Popular Mortgage Jargon Explained
- Fixed-Rate Mortgage: Your interest rate stays the same for a set period (e.g., 2, 3, or 5 years).
- Tracker Mortgage: Your rate follows the Bank of England base rate (it goes up or down).
- Standard Variable Rate (SVR): The lender’s default rate you move to when your initial deal ends—often higher than your fixed or tracker deal.
- Loan-to-Value (LTV): The percentage of the property price you borrow compared to what you pay as a deposit. For example, if you buy a house for £200,000 and put down £20,000, your LTV is 90%.
- Equity: The part of the property you own outright. Over time, as you pay down the mortgage or as the property value goes up, your equity increases.
What Is a Remortgage?
A remortgage means switching your existing mortgage to a new deal, either with the same lender or a different one. It’s like changing your phone contract to get a better tariff or more benefits—but with much bigger numbers involved.

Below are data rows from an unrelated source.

Lemma counter_emit e c a : counter (emit e c) a = counter c a.
Proof. reflexivity. Qed.

Lemma pending_emit e c a : pending (emit e c) a = pending c a.
Proof. reflexivity. Qed.

Lemma fired_set_nr_requests m c a : fired (set_nr_requests m c) a = fired c a.
Proof. reflexivity. Qed.

Lemma fired_set_inode m c a : fired (set_inode m c) a = fired c a.
Proof. reflexivity. Qed.

Lemma fired_uatomic_inc x c a : fired (uatomic_inc x c) a = fired c a.
Proof. reflexivity. Qed.

Lemma fired_set_seq_num n c a : fired (set_seq_num n c) a = fired c a.
Proof. reflexivity. Qed.

Lemma pending_set_inode m c a : pending (set_inode m c) a = pending c a.
Proof. reflexivity. Qed.

Lemma pending_uatomic_inc x c a : pending (uatomic_inc x c) a = pending c a.
Proof. reflexivity. Qed.

Lemma pending_set_seq_num n c a : pending (set_seq_num n c) a = pending c a.
Proof. reflexivity. Qed.

Lemma counter_uatomic_inc x c a :
  counter (uatomic_inc x c) a
  = if decide (x = a) then counter c a + 1 else counter c a.
Proof.
  unfold uatomic_inc. rewrite counter_insert.
  destruct (decide (x = a)) as [<-|]; reflexivity.
Qed.

Lemma counter_set_seq_num n c a : counter (set_seq_num n c) a = counter c a.
Proof. reflexivity. Qed.

Lemma counter_set_inode m c a : counter (set_inode m c) a = counter c a.
Proof. reflexivity. Qed.

(** [end_sheep_request] *)
Lemma end_counts r c a :
  pending (end_sheep_request r c) a = pending c a /\
  counter (end_sheep_request r c) a
  = (if decide (aiocb r = a) then counter c a - 1 else counter c a) /\
  fired (end_sheep_request r c) a
  = (fired c a +
     if decide (aiocb r = a)
     then (if (counter c a - 1 <=? 0)%Z then 1 else 0) else 0)%nat.
Proof.
  unfold end_sheep_request.
  destruct (decide (aiocb r = a)) as [Heq|Hne]; [subst a|];
    destruct (counter c (aiocb r) - 1 <=? 0) eqn:Hz;
    (split; [reflexivity|]); split;
    rewrite ?counter_emit, ?counter_insert, ?fired_emit, ?fired_set_nr_requests;
    rewrite ?(decide_False (P := EvEnd r = EvDone _)) by discriminate;
    rewrite ?(decide_True (P := aiocb r = aiocb r)) by reflexivity;
    rewrite ?(decide_True (P := EvDone (aiocb r) = EvDone (aiocb r)))
      by reflexivity;
    rewrite ?(decide_False (P := aiocb r = a)) by assumption;
    rewrite ?(decide_False (P := EvDone (aiocb r) = EvDone a)) by congruence;
    try reflexivity; lia.
Qed.

Lemma foldl_submit_effect l : forall c,
  let c' := foldl (fun c r => submit_sheep_request r c) c l in
  inflight_list c' = inflight_list c ++ l /\
  blocking_list c' = blocking_list c /\
  nr_requests c' = nr_requests c /\
  data_vdi_id c' = data_vdi_id c /\
  vdi_vid c' = vdi_vid c /\
  seq_num_c c' = seq_num_c c /\
  log c' = log c ++ map EvSubmit l.
Proof.
  induction l as [|r l IH]; intros c; simpl.
  - rewrite !app_nil_r. repeat split.
  - destruct (IH (submit_sheep_request r c)) as (H1 & H2 & H3 & H4 & H5 & H6 & H7).
    rewrite H1, H2, H3, H4, H5, H6, H7. simpl.
    rewrite <- !app_assoc. repeat split.
Qed.

(** [submit_blocking_sheep_request] moves the requests waiting on the
    object, in their order, from the blocking list to the end of the
    inflight list. *)
Lemma submit_blocking_effect o c :
  let c' := submit_blocking_sheep_request o c in
  let waiting := filter (fun r => oid r = o) (blocking_list c) in
  inflight_list c' = inflight_list c ++ waiting /\
  blocking_list c' = filter (fun r => oid r <> o) (blocking_list c) /\
  nr_requests c' = nr_requests c /\
  data_vdi_id c' = data_vdi_id c /\
  vdi_vid c' = vdi_vid c /\
  seq_num_c c' = seq_num_c c /\
  log c' = log c ++ [EvWriteLock blocking_lock] ++ map EvSubmit waiting
             ++ [EvUnlock blocking_lock].
Proof.
  unfold submit_blocking_sheep_request. simpl.
  match goal with
  | |- context [foldl _ ?c0 ?l] =>
      destruct (foldl_submit_effect l c0) as (H1 & H2 & H3 & H4 & H5 & H6 & H7)
  end.
  simpl in *. rewrite H1, H2, H3, H4, H5, H6, H7.
  rewrite <- !app_assoc. repeat split.
Qed.

Lemma owned_partition a (P : sheep_request -> Prop) `{forall r, Decision (P r)} l :
  (owned a (filter P l) + owned a (filter (fun r => ~ P r) l))%nat = owned a l.
Proof.
  induction l as [|r l IH]; [reflexivity|].
  rewrite !(filter_cons _ r).
  destruct (decide (P r)) as [HP|HP].
  - rewrite (decide_False (P := ~ P r)) by tauto.
    rewrite (filter_cons _ r). destruct (decide (aiocb r = a)); simpl; lia.
  - rewrite (decide_True (P := ~ P r)) by tauto.
    rewrite (filter_cons _ r). destruct (decide (aiocb r = a)); simpl; lia.
Qed.

Lemma submit_blocking_counts o c a :
  counter (submit_blocking_sheep_request o c) a = counter c a /\
  pending (submit_blocking_sheep_request o c) a = pending c a /\
  fired (submit_blocking_sheep_request o c) a = fired c a.
Proof.
  destruct (submit_blocking_effect o c) as (H1 & H2 & H3 & _ & _ & _ & H7).
  split; [|split].
  - unfold counter. now rewrite H3.
  - rewrite !pending_split, H1, H2.
    rewrite filter_app, length_app.
    pose proof (owned_partition a (fun r => oid r = o) (blocking_list c)). lia.
  - unfold fired. rewrite H7. rewrite !filter_app, !length_app.
    assert (Hmap : forall l, filter (fun e => e = EvDone a) (map EvSubmit l) = []).
    { induction l as [|r l IH]; [reflexivity|]. cbn [map].
      rewrite filter_cons_False by discriminate. exact IH. }
    rewrite Hmap.
    rewrite !filter_cons_False by discriminate. simpl. lia.
Qed.

Lemma find_remove_seq a id l req :
  find (fun r => seq_num r =? id) l = Some req ->
  owned a l
  = (owned a (remove_seq id l) + if decide (aiocb req = a) then 1 else 0)%nat.
Proof.
  induction l as [|r l IH]; simpl; [discriminate|].
  destruct (seq_num r =? id) eqn:Hs.
  - intros [= ->]. rewrite filter_cons.
    destruct (decide (aiocb req = a)); simpl; lia.
  - intros Hf. rewrite !filter_cons.
    destruct (decide (aiocb r = a)); simpl; rewrite (IH Hf); lia.
Qed.

Lemma end_effect r c :
  let c' := end_sheep_request r c in
  inflight_list c' = inflight_list c /\
  blocking_list c' = blocking_list c /\
  data_vdi_id c' = data_vdi_id c /\
  vdi_vid c' = vdi_vid c /\
  seq_num_c c' = seq_num_c c /\
  log c' = log c ++ [EvEnd r] ++
           (if counter c (aiocb r) - 1 <=? 0 then [EvDone (aiocb r)] else []).
Proof.
  unfold end_sheep_request.
  destruct (counter c (aiocb r) - 1 <=? 0); simpl; rewrite <- ?app_assoc;
    repeat split.
Qed.

(** What [vdi_create_respond] does, step by step. *)
Lemma create_respond_effect req c :
  let idx := data_oid_to_idx (oid req) in
  let new := inode_update SD_INODE_HEADER_SIZE c req in
  let waiting := filter (fun r => oid r = oid req) (blocking_list c) in
  let c' := create_respond req c in
  data_vdi_id c' = <[idx := vdi_vid c]> (data_vdi_id c) /\
  inflight_list c' = inflight_list c ++ [new] ++ waiting /\
  blocking_list c' = filter (fun r => oid r <> oid req) (blocking_list c) /\
  seq_num_c c' = seq_num_c c + 1 /\
  vdi_vid c' = vdi_vid c /\
  log c' = log c ++
    [EvWriteLock vdi_lock; EvInodeSet idx (vdi_vid c); EvUnlock vdi_lock;
     EvSubmit new; EvWriteLock blocking_lock]
    ++ map EvSubmit waiting
    ++ [EvUnlock blocking_lock; EvEnd req]
    ++ (if counter c (aiocb req) <=? 0 then [EvDone (aiocb req)] else []).
Proof.
  unfold vdi_create_respond. cbv zeta.
  set (new := mk_sheep_request _ _ _ _ _ _ _ _).
  change new with (inode_update SD_INODE_HEADER_SIZE c req).
  clear new. set (new := inode_update SD_INODE_HEADER_SIZE c req).
  match goal with
  | |- context [end_sheep_request req ?c1] =>
      set (cb := c1);
      destruct (end_effect req cb) as (E1 & E2 & E3 & E4 & E5 & E6)
  end.
  match goal with
  | cb := submit_blocking_sheep_request ?o ?c0 |- _ =>
      set (cs := c0) in *;
      destruct (submit_blocking_effect o cs) as (B1 & B2 & B3 & B4 & B5 & B6 & B7)
  end.
  fold cb in B1, B2, B3, B4, B5, B6, B7.
  cbv zeta in *.
  rewrite E1, E2, E3, E4, E5, E6, B1, B2, B4, B5, B6, B7.
  assert (Hcnt : counter cb (aiocb req) = counter c (aiocb req) + 1).
  { unfold counter. rewrite B3. unfold cs. simpl.
    rewrite lookup_insert_eq. reflexivity. }
  rewrite Hcnt. replace (counter c (aiocb req) + 1 - 1) with (counter c (aiocb req)) by lia.
  unfold cs. simpl. rewrite <- !app_assoc. simpl. repeat split.
  now rewrite <- app_assoc.
Qed.

Lemma create_respond_counts req c a :
  let c' := create_respond req c in
  counter c' a = counter c a /\
  pending c' a = (pending c a + if decide (aiocb req = a) then 1 else 0)%nat /\
  fired c' a
  = (fired c a + if decide (aiocb req = a)
                 then (if (counter c a <=? 0)%Z then 1 else 0) else 0)%nat.
Proof.
  unfold vdi_create_respond. cbv zeta.
  match goal with
  | |- context [end_sheep_request req ?c1] =>
      destruct (end_counts req c1 a) as (E1 & E2 & E3)
  end.
  rewrite E1, E2, E3.
  match goal with
  | |- context [submit_blocking_sheep_request ?o ?c0] =>
      destruct (submit_blocking_counts o c0 a) as (B1 & B2 & B3)
  end.
  rewrite B1, B2, B3.
  match goal with
  | |- context [submit_sheep_request ?r ?c0] =>
      destruct (submit_counts r c0 a) as (S1 & S2 & S3)
  end.
  rewrite S1, S2, S3. simpl aiocb.
  rewrite !counter_emit, !pending_emit.
  rewrite !fired_emit_ne by discriminate.
  assert (Hc : counter (uatomic_inc (aiocb req) (set_seq_num (seq_num_c c + 1) c)) a
               = if decide (aiocb req = a) then counter c a + 1 else counter c a).
  { unfold uatomic_inc. rewrite counter_insert.
    destruct (decide (aiocb req = a)) as [<-|]; reflexivity. }
  assert (Hc' : counter (set_inode (<[data_oid_to_idx (oid req):=vdi_vid c]> (data_vdi_id c))
                  (emit (EvWriteLock vdi_lock)
                    (uatomic_inc (aiocb req) (set_seq_num (seq_num_c c + 1) c)))) a
               = if decide (aiocb req = a) then counter c a + 1 else counter c a).
  { exact Hc. }
  simpl vdi_vid. simpl data_vdi_id.
  rewrite Hc'.
  rewrite pending_set_inode, pending_emit, pending_uatomic_inc,
    pending_set_seq_num.
  rewrite fired_set_inode, fired_emit_ne, fired_uatomic_inc, fired_set_seq_num
    by discriminate.
  destruct (decide (aiocb req = a)) as [Heq|Hne].
  - replace (counter c a + 1 - 1) with (counter c a) by lia.
    repeat split.
  - repeat split.
Qed.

Why do people remortgage? There are several common reasons:
✅ 1. Your Current Deal Is Ending
Most mortgages start with an introductory fixed or discounted rate for 2, 3, or 5 years. When this period ends, you usually move to the lender’s SVR, which is almost always higher. Remortgaging at this point can save you thousands by locking in a better rate.
✅ 2. Interest Rates in the Market Have Dropped
If rates are significantly lower than when you first took out your mortgage, switching could mean smaller monthly payments.
✅ 3. To Consolidate Debt
If you have high-interest debts—like credit cards or personal loans—you can roll them into your mortgage. This often makes payments more manageable, but be cautious: stretching short-term debts over decades can cost more in the long run.
✅ 4. To Release Equity (Raise Money)
If your property has gone up in value, you can remortgage for a higher amount and use the extra cash for things like:
- Home improvements
- Investing in another property
- Funding major expenses (e.g., education, starting a business)
The Risks and Things to Consider
- Fees: Remortgaging may involve arrangement fees, valuation fees, and legal costs.
- Early Repayment Charges: If you leave your current deal before it ends, you might pay a penalty.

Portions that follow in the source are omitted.